[<prev] [next>] [<thread-prev] [thread-next>] [day] [month] [year] [list]
Message-ID: <7c41d9b0-aa77-1485-4890-177ca7b01e50@redhat.com>
Date: Fri, 13 Jan 2017 15:41:41 +0800
From: Jason Wang <jasowang@...hat.com>
To: John Fastabend <john.fastabend@...il.com>, mst@...hat.com
Cc: john.r.fastabend@...el.com, netdev@...r.kernel.org,
alexei.starovoitov@...il.com, daniel@...earbox.net
Subject: Re: [net PATCH v3 5/5] virtio_net: XDP support for adjust_head
On 2017年01月13日 10:52, John Fastabend wrote:
> Add support for XDP adjust head by allocating a 256B header region
> that XDP programs can grow into. This is only enabled when a XDP
> program is loaded.
>
> In order to ensure that we do not have to unwind queue headroom push
> queue setup below bpf_prog_add. It reads better to do a prog ref
> unwind vs another queue setup call.
>
> At the moment this code must do a full reset to ensure old buffers
> without headroom on program add or with headroom on program removal
> are not used incorrectly in the datapath. Ideally we would only
> have to disable/enable the RX queues being updated but there is no
> API to do this at the moment in virtio so use the big hammer. In
> practice it is likely not that big of a problem as this will only
> happen when XDP is enabled/disabled changing programs does not
> require the reset. There is some risk that the driver may either
> have an allocation failure or for some reason fail to correctly
> negotiate with the underlying backend in this case the driver will
> be left uninitialized. I have not seen this ever happen on my test
> systems and for what its worth this same failure case can occur
> from probe and other contexts in virtio framework.
>
> Signed-off-by: John Fastabend <john.r.fastabend@...el.com>
> ---
> drivers/net/virtio_net.c | 155 ++++++++++++++++++++++++++++++++++++++++------
> drivers/virtio/virtio.c | 9 ++-
> include/linux/virtio.h | 3 +
> 3 files changed, 144 insertions(+), 23 deletions(-)
>
> diff --git a/drivers/net/virtio_net.c b/drivers/net/virtio_net.c
> index 6041828..8b897e7 100644
> --- a/drivers/net/virtio_net.c
> +++ b/drivers/net/virtio_net.c
> @@ -28,6 +28,7 @@
> #include <linux/slab.h>
> #include <linux/cpu.h>
> #include <linux/average.h>
> +#include <linux/pci.h>
> #include <net/busy_poll.h>
>
> static int napi_weight = NAPI_POLL_WEIGHT;
> @@ -159,6 +160,9 @@ struct virtnet_info {
> /* Ethtool settings */
> u8 duplex;
> u32 speed;
> +
> + /* Headroom allocated in RX Queue */
> + unsigned int headroom;
If this could not be changed in anyway, better use a macro instead of a
filed here. And there's even no need to add an extra parameter to
add_recvbuf_mergeable().
> };
>
> struct padded_vnet_hdr {
> @@ -359,6 +363,7 @@ static void virtnet_xdp_xmit(struct virtnet_info *vi,
> }
>
> if (vi->mergeable_rx_bufs) {
> + xdp->data -= sizeof(struct virtio_net_hdr_mrg_rxbuf);
Fail to understand why this is needed. We should have excluded vnet
header from xdp->data even before bpf_prog_run_xdp().

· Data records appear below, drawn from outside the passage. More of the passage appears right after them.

(* ===== verification/MachineTests.v ===== *)
(** * MachineTests: the unit tests of src/vmm.rs and src/gpu.rs *)

From S2P Require Import Prelude Bytes KernelError Vmm Testing.
From S2P Require Gpu DebugFmt.

(** ** src/vmm.rs *)

Definition test_vm_state_default : Prop := VmState_default = Created.

Definition test_vm_state_can_start : Prop :=
  can_start <$> [Created; Paused; Running; Stopped] = [true; true; false; false].

Definition test_vm_state_is_active : Prop :=
  is_active <$> [Running; Paused; Created; Stopped] = [true; true; false; false].

Definition test_config_default : Prop :=
  let config := VmConfig_default in
  vcpus config = 1 /\ memory_mb config = 128 /\ enable_kvm config = true.

Definition test_config_builder : Prop :=
  let b := with_memory_mb (with_vcpus VmConfigBuilder_new 4) 512 in
  let b := with_kernel_cmdline (with_kernel_path b "/boot/vmlinux") "console=ttyS0" in
  ensure (config ← unwrap (build b);
    Ret (vcpus config = 4 /\ memory_mb config = 512 /\
         kernel_path config = Some "/boot/vmlinux"%string)).

Definition test_config_validate_zero_vcpus : Prop :=
  is_err (build (with_memory_mb (with_vcpus VmConfigBuilder_new 0) 128)) = true.

Definition test_config_validate_too_many_vcpus : Prop :=
  is_err (build (with_memory_mb (with_vcpus VmConfigBuilder_new 255) 128)) = true.

Definition test_config_memory_bytes : Prop :=
  ensure (config ← unwrap (build (with_memory_mb VmConfigBuilder_new 256));
    n ← memory_bytes config; Ret (n = 256 * 1024 * 1024)).

Definition test_vcpu_regs_default : Prop :=
  let regs := VcpuRegs_default in rax regs = 0 /\ rip regs = 0.

Definition test_exit_reason_from : Prop := ExitReason_from <$> [6; 9; 999] = [Io; Hlt; ExUnknown].

Definition test_memory_region_new : Prop :=
  let region := MemoryRegion_new 0 0x1000 4096 0x7f0000 in
  mr_slot region = 0 /\ mr_guest_phys_addr region = 0x1000 /\ mr_memory_size region = 4096 /\
  mr_flags region = 0.

Definition test_memory_region_readonly : Prop := mr_flags (readonly (MemoryRegion_new 0 0 4096 0)) = 1.

Definition test_vcpu_new : Prop :=
  ensure (vcpu ← unwrap (Vcpu_new 0); Ret (vcpu_id vcpu = 0 /\ vcpu_running vcpu = false)).

Definition test_vcpu_get_set_regs : Prop :=
  ensure (vcpu ← unwrap (Vcpu_new 0); regs ← unwrap (get_regs vcpu);
    Ret (is_ok (set_regs vcpu regs) = true)).

Definition test_vcpu_run : Prop :=
  ensure (vcpu ← unwrap (Vcpu_new 0); exit ← unwrap (vcpu_run vcpu).1; Ret (exit = Halt)).

(** [MicroVm::create(config.build().expect(..)).unwrap()]. *)
Definition created (b : VmConfigBuilder) : comp MicroVm :=
  config ← unwrap (build b); unwrap_or_panic (create config).

Definition test_microvm_create : Prop :=
  ensure (vm ← created (with_memory_mb (with_vcpus VmConfigBuilder_new 2) 256); s ← state vm;
    Ret (vcpu_count vm = 2 /\ memory_size vm = 256 * 1024 * 1024 /\ s = Created)).

Definition test_microvm_run : Prop :=
  ensure (vm ← created VmConfigBuilder_new;
    let '(r, vm) := run vm in
    exit ← unwrap r; s ← state vm; Ret (exit = Halt /\ s = Stopped /\ exit_count vm = 1)).

Definition test_microvm_add_memory_region : Prop :=
  ensure (vm ← created VmConfigBuilder_new;
    Ret (is_ok (add_memory_region vm (MemoryRegion_new 0 0 4096 0x7f0000)).1 = true)).

Definition test_microvm_pause_resume : Prop :=
  ensure (vm ← created VmConfigBuilder_new;
    let '(paused, vm) := pause vm in
    let '(r, vm) := run vm in
    _ ← unwrap r; s ← state vm; Ret (is_err paused = true /\ s = Stopped)).

Definition test_jailer_config_default : Prop :=
  let config := JailerConfig_default in chroot_dir config = None /\ seccomp config = false.

Definition test_jailer_config_minimal : Prop :=
  let config := minimal in
  is_some (chroot_dir config) = true /\ seccomp config = true /\ netns config = true.

Definition test_jailer_config_production : Prop :=
  let config := production "/var/lib/jailer" in
  chroot_dir config = Some "/var/lib/jailer"%string /\ seccomp config = true.

Definition test_jailer_new : Prop := jailer_is_active (Jailer_new minimal) = false.

Definition test_jailer_enter_exit : Prop :=
  let '(entered, jailer) := enter (Jailer_new minimal) in
  let '(exited, jailer') := exit jailer in
  is_ok entered = true /\ jailer_is_active jailer = true /\ is_ok exited = true /\
  jailer_is_active jailer' = false.

Definition test_microvm_debug : Prop :=
  ensure (vm ← created (with_memory_mb (with_vcpus VmConfigBuilder_new 2) 128);
    debug ← DebugFmt.MicroVm_debug vm;
    Ret (contains debug "MicroVm" = true /\ contains debug "vcpus" = true)).

Definition test_jailer_debug : Prop :=
  let debug := DebugFmt.Jailer_debug (Jailer_new minimal) in
  contains debug "Jailer" = true /\ contains debug "seccomp" = true.

Lemma vmm_data_tests_pass :
  test_vm_state_default /\ test_vm_state_can_start /\ test_vm_state_is_active /\
  test_config_default /\ test_config_builder /\ test_config_validate_zero_vcpus /\
  test_config_validate_too_many_vcpus /\ test_config_memory_bytes /\ test_vcpu_regs_default /\
  test_exit_reason_from /\ test_memory_region_new /\ test_memory_region_readonly.
Proof. run_test. Qed.

Lemma vmm_tests_pass :
  test_vcpu_new /\ test_vcpu_get_set_regs /\ test_vcpu_run /\ test_microvm_create /\
  test_microvm_run /\ test_microvm_add_memory_region /\ test_microvm_pause_resume /\
  test_jailer_config_default /\ test_jailer_config_minimal /\ test_jailer_config_production /\
  test_jailer_new /\ test_jailer_enter_exit /\ test_microvm_debug /\ test_jailer_debug.
Proof. run_test. Qed.

(** ** src/gpu.rs *)

Definition test_gpu_backend_default : Prop := Gpu.GpuBackend_default = Gpu.BackendNone.

Definition test_gpu_backend_name : Prop :=
  Gpu.GpuBackend_name <$> [Gpu.Vulkan; Gpu.Metal; Gpu.BackendNone] = ["vulkan"; "metal"; "none"]%string.

Definition test_gpu_backend_is_native : Prop :=
  Gpu.is_native <$> [Gpu.Vulkan; Gpu.Metal; Gpu.Dx12; Gpu.OpenGL; Gpu.WebGpu] =
  [true; true; true; false; false].

Definition test_gpu_backend_is_available : Prop :=
  Gpu.backend_is_available <$> [Gpu.Vulkan; Gpu.BackendNone] = [true; false].

Definition test_buffer_usage_empty : Prop := Gpu.usage_bits Gpu.usage_empty = 0.

Definition test_buffer_usage_union : Prop :=
  let usage := Gpu.usage_union Gpu.STORAGE Gpu.COPY_SRC in
  Gpu.contains usage <$> [Gpu.STORAGE; Gpu.COPY_SRC; Gpu.UNIFORM] = [true; true; false].

Definition test_buffer_usage_contains : Prop :=
  Gpu.contains Gpu.STORAGE <$> [Gpu.STORAGE; Gpu.UNIFORM] = [true; false].

Definition test_gpu_limits_default : Prop :=
  let limits := Gpu.GpuLimits_default in
  Gpu.max_buffer_size limits > 0 /\ Gpu.max_compute_workgroup_size_x limits > 0.

Definition test_gpu_device_info_default : Prop :=
  let info := Gpu.GpuDeviceInfo_default in
  Gpu.info_name info <> ""%string /\ Gpu.info_backend info = Gpu.BackendNone.

Definition test_buffer_new : Prop :=
  let buffer := Gpu.Buffer_new 1 1024 Gpu.STORAGE in
  Gpu.b_id buffer = 1 /\ Gpu.b_size buffer = 1024 /\ length (Gpu.b_data buffer) = 1024%nat.

Definition test_buffer_with_data : Prop :=
  let buffer := Gpu.Buffer_with_data 1 [1; 2; 3; 4] Gpu.STORAGE in
  Gpu.b_size buffer = 4 /\ Gpu.b_data buffer = [1; 2; 3; 4].

Definition test_buffer_map_read : Prop :=
  ensure (data ← unwrap (Gpu.map_read (Gpu.Buffer_new 1 64 Gpu.MAP_READ));
    Ret (length data = 64%nat)).

Definition test_buffer_map_read_invalid : Prop :=
  is_err (Gpu.map_read (Gpu.Buffer_new 1 64 Gpu.STORAGE)) = true.

(** The mapping lends the bytes; the buffer has them when it ends. *)
Definition test_buffer_map_write : Prop :=
  ensure ('(data, unmap) ← unwrap (Gpu.map_write (Gpu.Buffer_new 1 64 Gpu.MAP_WRITE));
    Ret (Gpu.b_data (unmap (<[0%nat := 42]> data)) !! 0%nat = Some 42)).

(** The static counter of shader ids starts at 1. *)
Definition shader_of (source : string) : comp Gpu.ComputeShader := unwrap (Gpu.from_wgsl 1 source).1.

Definition test_compute_shader_from_wgsl : Prop :=
  ensure (shader ← shader_of "@compute fn main() {}";
    Ret (Gpu.shader_source shader <> ""%string /\ Gpu.entry_point shader = "main"%string)).

Definition test_compute_shader_with_entry_point : Prop :=
  ensure (shader ← shader_of "";
    Ret (Gpu.entry_point (Gpu.with_entry_point shader "compute_main") = "compute_main"%string)).

Definition test_compute_shader_with_workgroup_size : Prop :=
  ensure (shader ← shader_of "";
    Ret (Gpu.workgroup_size (Gpu.with_workgroup_size shader 128 1 1) = (128, 1, 1))).

Definition test_gpu_device_mock : Prop := Gpu.is_available Gpu.mock = true.

Definition test_gpu_device_default : Prop :=
  ensure (device ← unwrap Gpu.default_device; Ret (Gpu.is_available device = true)).

Definition test_gpu_device_create_buffer : Prop :=
  ensure (buffer ← unwrap (Gpu.create_buffer Gpu.mock [1; 2; 3; 4] Gpu.STORAGE).1;
    Ret (Gpu.b_size buffer = 4)).

Definition test_gpu_device_create_buffer_uninit : Prop :=
  ensure (buffer ← unwrap (Gpu.create_buffer_uninit Gpu.mock 1024 Gpu.STORAGE).1;
    Ret (Gpu.b_size buffer = 1024)).

Definition test_gpu_device_dispatch : Prop :=
  ensure (shader ← shader_of "";
    let '(r, device) := Gpu.dispatch Gpu.mock shader [] (64, 1, 1) in
    _ ← unwrap r; Ret (Gpu.dispatch_count device = 1)).

Definition test_gpu_device_dispatch_invalid_workgroups : Prop :=
  ensure (shader ← shader_of "";
    Ret (is_err (Gpu.dispatch Gpu.mock shader [] (100000, 1, 1)).1 = true)).

Definition test_gpu_device_copy_buffer : Prop :=
  let '(src, device) := Gpu.create_buffer Gpu.mock [1; 2; 3; 4] Gpu.COPY_SRC in
  let '(dst, device) := Gpu.create_buffer_uninit device 4 Gpu.COPY_DST in
  ensure (src ← unwrap src; dst ← unwrap dst; '(r, dst) ← Gpu.copy_buffer device src dst;
    _ ← unwrap r; Ret (Gpu.b_data dst = [1; 2; 3; 4])).

Definition test_compute_pipeline_new : Prop :=
  ensure (shader ← shader_of "";
    Ret (Gpu.shader_id (Gpu.pipeline_shader (Gpu.ComputePipeline_new shader)) > 0)).

Definition test_gpu_device_debug : Prop :=
  contains (DebugFmt.GpuDevice_debug Gpu.mock) "GpuDevice" = true.

Definition test_compute_pipeline_with_bind_groups : Prop :=
  ensure (shader ← shader_of "";
    let pipeline := Gpu.with_bind_groups (Gpu.ComputePipeline_new shader) 2 in
    Ret (contains (DebugFmt.ComputePipeline_debug pipeline) "bind_groups: 2" = true)).

Lemma gpu_data_tests_pass :
  test_gpu_backend_default /\ test_gpu_backend_name /\ test_gpu_backend_is_native /\
  test_gpu_backend_is_available /\ test_buffer_usage_empty /\ test_buffer_usage_union /\
  test_buffer_usage_contains /\ test_gpu_limits_default /\ test_gpu_device_info_default /\
  test_buffer_new /\ test_buffer_with_data /\ test_buffer_map_read /\
  test_buffer_map_read_invalid /\ test_buffer_map_write.
Proof. run_test. Qed.

Lemma gpu_tests_pass :
  test_compute_shader_from_wgsl /\ test_compute_shader_with_entry_point /\
  test_compute_shader_with_workgroup_size /\ test_gpu_device_mock /\ test_gpu_device_default /\
  test_gpu_device_create_buffer /\ test_gpu_device_create_buffer_uninit /\
  test_gpu_device_dispatch /\ test_gpu_device_dispatch_invalid_workgroups /\
  test_gpu_device_copy_buffer /\ test_compute_pipeline_new /\ test_gpu_device_debug /\
  test_compute_pipeline_with_bind_groups.
Proof. run_test. Qed.
Definition contract_io_uring_result_partition : Prop :=
  Forall (fun res =>
    let cqe := IoUringCqe_new 7 res 0 in
    cqe_is_success cqe <> is_error cqe /\
    if 0 <=? res then errno cqe = Ret 0 /\ result cqe = Some res
    else result cqe = None /\
      match i32_checked_neg res with Some expected => errno cqe = Ret expected | None => True end)
    [- 2 ^ 31; -5; -1; 0; 1; 4096; 2 ^ 31 - 1].

Lemma contract_tests_pass :
  contract_io_uring_user_data_roundtrip /\ contract_io_uring_result_partition.
Proof. split; repeat constructor; first [reflexivity | discriminate]. Qed.

End IoUringContract.
(** X18. The whole run on [--file f]: when the transcription succeeds
    (or is skipped with the subtitle in place) and the translator exits
    with 0 leaving its output, [main] returns 0; the files are those the
    translator left, after the two promotions ([promote_spec], which also
    says what a promotion that fails leaves behind) and the purge; the
    processes started are the transcriber (unless skipped) and the
    translator, in this order. *)
Theorem main_end_to_end args w c s :
  truthy (ns_postprocess_only args) = false ->
  truthy (ns_net args) = false ->
  ns_file args = Some (String c s) ->
  ns_update_ytdlp args = false ->
  is_file (fs w) (String c s) = true ->
  let cfg := get_config w in
  let video_file := String c s in
  let video_dir := dirname video_file in
  let video_name := splitext_root (basename video_file) in
  let srt_en := path_join video_dir (video_name +:+ ".srt") in
  let srt_translated :=
    path_join video_dir (video_name +:+ "_" +:+ (cfg !!! "TARGET_LANG") +:+ ".srt") in
  let cmd := whisper_cmd video_file video_dir
               (cfg !!! "WHISPER_MODEL") (cfg !!! "WHISPER_LANGUAGE") in
  let d1 := transcribed_disk (ns_skip_whisper args) cmd w in
  (ns_skip_whisper args = false -> fst (spawn cmd (environ w) (fs w)) = Exited 0) ->
  is_file d1 srt_en = true ->
  let env := <["OPENAI_BASE_URL" := cfg !!! "OPENAI_ENDPOINT"]>
               (<["OPENAI_API_KEY" := cfg !!! "OPENAI_API_KEY"]> (environ w)) in
  let argv := node_cmd (cfg !!! "TRANSLATOR_PATH") (cfg !!! "OPENAI_MODEL")
                srt_en srt_translated (cfg !!! "SOURCE_LANG") (cfg !!! "TARGET_LANG")
                (cfg !!! "TRANSLATION_BATCH_SIZES") in
  let sp := spawn argv env d1 in
  fst sp = Exited 0 ->
  is_file (snd sp) srt_translated = true ->
  exists w',
    main false args w = (Ok 0, w') /\
    files (fs w') =
      purge_spec (fault (snd sp)) video_dir
        (".progress_" +:+ (cfg !!! "TARGET_LANG") +:+ ".csv")
        (promote_spec (fault (snd sp)) srt_translated srt_en
           (promote_spec (fault (snd sp)) srt_en
              (path_join video_dir (video_name +:+ "_en.srt")) (files (snd sp)))) /\
    fault (fs w') = fault (snd sp) /\
    spawned w' = spawned w ++
      (if ns_skip_whisper args then [] else [(cmd, environ w)]) ++ [(argv, env)].
Proof.
  intros Hpp Hnet Hfile Hup Hv cfg video_file video_dir video_name srt_en
    srt_translated cmd d1 Hw Hsrt env argv sp Hok Hout.
  destruct (main_transcribed args w c s Hpp Hnet Hfile Hup Hv Hw Hsrt)
    as (w1 & Hfs1 & Henv1 & Hpw1 & Hsp1 & ->).
  fold cfg video_file video_dir video_name srt_en srt_translated cmd d1
    in Hfs1, Hsp1 |- *.
  destruct (translate_step_run (cfg !!! "TRANSLATOR_PATH") (cfg !!! "OPENAI_MODEL")
              srt_en srt_translated (cfg !!! "SOURCE_LANG") (cfg !!! "TARGET_LANG")
              (cfg !!! "TRANSLATION_BATCH_SIZES") (cfg !!! "OPENAI_API_KEY")
              (cfg !!! "OPENAI_ENDPOINT") video_dir w1)
    as (w2 & E2 & Hfs2 & Henv2 & Hpw2 & Hsp2).
  rewrite Henv1, Hfs1 in E2, Hfs2. rewrite Henv1 in Hsp2.
  fold env argv sp in E2, Hfs2, Hsp2.
  rewrite Hok in E2. rewrite bool_decide_eq_true_2 in E2 by done.
  rewrite (bind_ok _ _ _ _ _ E2).
  destruct (finish_step_run video_file video_dir video_name (cfg !!! "TARGET_LANG") w2)
    as (w3 & E3 & Hfs3 & Henv3 & Hpw3 & Hsp3).
  fold srt_en srt_translated in E3, Hfs3.
  rewrite Hfs2, Hout in E3, Hfs3. exists w3. split; [done|].
  destruct (postprocess_run video_dir video_name (cfg !!! "TARGET_LANG") w2)
    as (wp & Ep & (Hflt & _) & Hfp & _).
  rewrite Ep in Hfs3. cbn [snd] in Hfs3.
  fold srt_en srt_translated in Hfp. rewrite Hfs2 in Hfp, Hflt.
  rewrite Hfs3. split; [done|]. split; [done|].
  rewrite Hsp3, Hsp2, Hsp1. by rewrite <- app_assoc.
Qed.

(** [main] returns no other status than those of [exit_codes]. *)
Lemma pipeline_exit_codes skip cfg video_file w r w' :
  pipeline skip cfg video_file w = (Ok r, w') -> r ∈ [0; 5; 6; 7; 8; 9; 10].
Proof.
  destruct (pipeline_start skip cfg video_file w) as (w0 & _ & ->).
  set (video_dir := dirname video_file).
  set (video_name := splitext_root (basename video_file)).
  set (srt_en := path_join video_dir (video_name +:+ ".srt")).
  set (srt_translated := path_join video_dir _).
  assert (exists o w1,
    transcribe_step skip video_file video_dir srt_en
      (cfg !!! "WHISPER_MODEL") (cfg !!! "WHISPER_LANGUAGE") w0 = (Ok o, w1) /\
    (o = None \/ o = Some 5 \/ o = Some 6 \/ o = Some 7 \/ o = Some 8))
    as (o & w1 & E1 & Ho).
  { destruct skip.
    - destruct (transcribe_step_skip video_file video_dir srt_en
                  (cfg !!! "WHISPER_MODEL") (cfg !!! "WHISPER_LANGUAGE") w0)
        as (w1 & E1 & _).
      eexists _, w1. split; [exact E1|]. destruct (is_file _ _); tauto.
    - destruct (transcribe_step_run video_file video_dir srt_en
                  (cfg !!! "WHISPER_MODEL") (cfg !!! "WHISPER_LANGUAGE") w0)
        as (w1 & E1 & _).
      eexists _, w1. split; [exact E1|].
      destruct (fst _); [|tauto]. case_bool_decide; [|tauto].
      destruct (is_file _ _); tauto. }
  rewrite (bind_ok _ _ _ _ _ E1).
  destruct Ho as [-> | Ho].
  2:{ destruct Ho as [-> | [-> | [-> | ->]]]; intros [= <- _];
        repeat (first [apply list_elem_of_here | apply list_elem_of_further]). }
  destruct (translate_step_run (cfg !!! "TRANSLATOR_PATH") (cfg !!! "OPENAI_MODEL")
              srt_en srt_translated (cfg !!! "SOURCE_LANG") (cfg !!! "TARGET_LANG")
              (cfg !!! "TRANSLATION_BATCH_SIZES") (cfg !!! "OPENAI_API_KEY")
              (cfg !!! "OPENAI_ENDPOINT") video_dir w1)
    as (w2 & E2 & _).
  unfold bind at 1. rewrite E2.
  assert (forall (x : result (option Z)),
            (x = Ok None \/ x = Ok (Some 9) \/ exists e, x = Raise e) ->
            (let (r0, w'0) := (x, w2) in
             match r0 with
             | Ok a =>
                 match a with
                 | Some code => ret code
                 | None =>
                     finish_step video_file video_dir video_name srt_en
                       srt_translated (cfg !!! "TARGET_LANG")
                 end w'0
             | Raise e => (Raise e, w'0)
             end) = (Ok r, w') -> r ∈ [0; 5; 6; 7; 8; 9; 10]) as Hcont.
  { intros x [-> | [-> | [e ->]]]; cbv beta iota.
    - destruct (finish_step_run video_file video_dir video_name
                  (cfg !!! "TARGET_LANG") w2) as (w3 & E3 & _).
      fold srt_en srt_translated in E3. rewrite E3.
      destruct (is_file _ _); intros [= <- _];
        repeat (first [apply list_elem_of_here | apply list_elem_of_further]).
    - intros [= <- _].
      repeat (first [apply list_elem_of_here | apply list_elem_of_further]).
    - done. }
  apply Hcont.
  assert (forall d : disk,
            match listdir_of d video_dir with
            | Ok _ => Ok (Some 9)
            | Raise e => Raise e
            end = Ok (Some 9) \/
            exists e, match listdir_of d video_dir with
                      | Ok _ => Ok (Some 9)
                      | Raise e => Raise e
                      end = Raise e) as Hl.
  { intros d. destruct (listdir_of d video_dir); eauto. }
  destruct (fst _) as [rc|m].
  - case_bool_decide; [by left|]. right. apply Hl.
  - right. apply Hl.
Qed.

(** X19. Whenever [main] returns, its exit status is one of 0, 2, 3, 4,
    5, 6, 7, 8, 9 and 10. *)
Theorem main_exit_codes bare args w r w' :
  main bare args w = (Ok r, w') -> r ∈ exit_codes.
Proof.
  rewrite main_unfold. unfold exit_codes.
  destruct bare.
  { intros [= <- _]. apply list_elem_of_here. }
  destruct (truthy (ns_postprocess_only args)).
  { cbv zeta. unfold bind at 1. rewrite isfile_run.
    destruct (is_file _ _); cbn [negb].
    - destruct (postprocess_run (dirname (default "" (ns_postprocess_only args)))
                  (splitext_root (basename (default "" (ns_postprocess_only args))))
                  (get_config w !!! "TARGET_LANG") w) as (w1 & E & _).
      rewrite (bind_ok _ _ _ _ _ E). intros [= <- _]. apply list_elem_of_here.
    - intros [= <- _].
      repeat (first [apply list_elem_of_here | apply list_elem_of_further]). }
  destruct (negb (truthy (ns_file args)) && negb (truthy (ns_net args))).
  { intros [= <- _].
    repeat (first [apply list_elem_of_here | apply list_elem_of_further]). }
  destruct (ns_update_ytdlp args).
  { unfold try_except, bind.
    destruct (update_ytdlp _ w) as [[[]|e] w1]; intros [= <- _];
      repeat (first [apply list_elem_of_here | apply list_elem_of_further]). }
  unfold bind at 1.
  destruct (acquire_step args _ _ w) as [[[vf|code]|e] w1] eqn:Ea; [| |done].
  - intros Hp. apply pipeline_exit_codes in Hp.
    rewrite !elem_of_cons in Hp. rewrite !elem_of_cons. tauto.
  - intros [= <- _]. revert Ea. unfold acquire_step.
    destruct (truthy (ns_net args)).
    + unfold bind, gets, os_makedirs, syscall, try_except, ret.
      destruct (fault (fs w) _); [done|].
      destruct (download_video _ _ _ _ w) as [[vf|e] w2].
      * done.
      * cbn. intros [= <- _].
        repeat (first [apply list_elem_of_here | apply list_elem_of_further]).
    + cbv zeta. unfold bind. rewrite isfile_run.
      destruct (is_file _ _); cbn [negb]; [done|].
      intros [= <- _].
      repeat (first [apply list_elem_of_here | apply list_elem_of_further]).
Qed.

> /* Zero header and leave csum up to XDP layers */
> hdr = xdp->data;
> memset(hdr, 0, vi->hdr_len);
> @@ -375,7 +380,9 @@ static void virtnet_xdp_xmit(struct virtnet_info *vi,
> num_sg = 2;
> sg_init_table(sq->sg, 2);
> sg_set_buf(sq->sg, hdr, vi->hdr_len);
> - skb_to_sgvec(skb, sq->sg + 1, 0, skb->len);
> + skb_to_sgvec(skb, sq->sg + 1,
> + xdp->data - xdp->data_hard_start,
> + xdp->data_end - xdp->data);
> }
> err = virtqueue_add_outbuf(sq->vq, sq->sg, num_sg,
> data, GFP_ATOMIC);
> @@ -401,7 +408,6 @@ static struct sk_buff *receive_small(struct net_device *dev,
> struct bpf_prog *xdp_prog;
>
> len -= vi->hdr_len;
> - skb_trim(skb, len);
>
> rcu_read_lock();
> xdp_prog = rcu_dereference(rq->xdp_prog);
> @@ -413,11 +419,15 @@ static struct sk_buff *receive_small(struct net_device *dev,
> if (unlikely(hdr->hdr.gso_type || hdr->hdr.flags))
> goto err_xdp;
>
> - xdp.data = skb->data;
> + xdp.data_hard_start = skb->data;
> + xdp.data = skb->data + vi->headroom;
> xdp.data_end = xdp.data + len;
> act = bpf_prog_run_xdp(xdp_prog, &xdp);
> switch (act) {
> case XDP_PASS:
> + /* Recalculate length in case bpf program changed it */
> + len = xdp.data_end - xdp.data;
> + __skb_pull(skb, xdp.data - xdp.data_hard_start);
How about do this just after bpf_pro_run_xdp() for XDP_TX too? This is
more readable and there's no need to change xmit path.
> break;
> case XDP_TX:
> virtnet_xdp_xmit(vi, rq, &xdp, skb);
> @@ -432,6 +442,7 @@ static struct sk_buff *receive_small(struct net_device *dev,
> }
> rcu_read_unlock();
>
> + skb_trim(skb, len);
> return skb;
>
> err_xdp:
> @@ -569,7 +580,11 @@ static struct sk_buff *receive_mergeable(struct net_device *dev,
> if (unlikely(hdr->hdr.gso_type))
> goto err_xdp;
>
> + /* Allow consuming headroom but reserve enough space to push
> + * the descriptor on if we get an XDP_TX return code.
> + */
> data = page_address(xdp_page) + offset;
> + xdp.data_hard_start = data - vi->headroom + desc_room;
Two possible issues here:
1) If we want to adjust header after linearizing, we should reserve a
room for that page, but I don't see any codes for this.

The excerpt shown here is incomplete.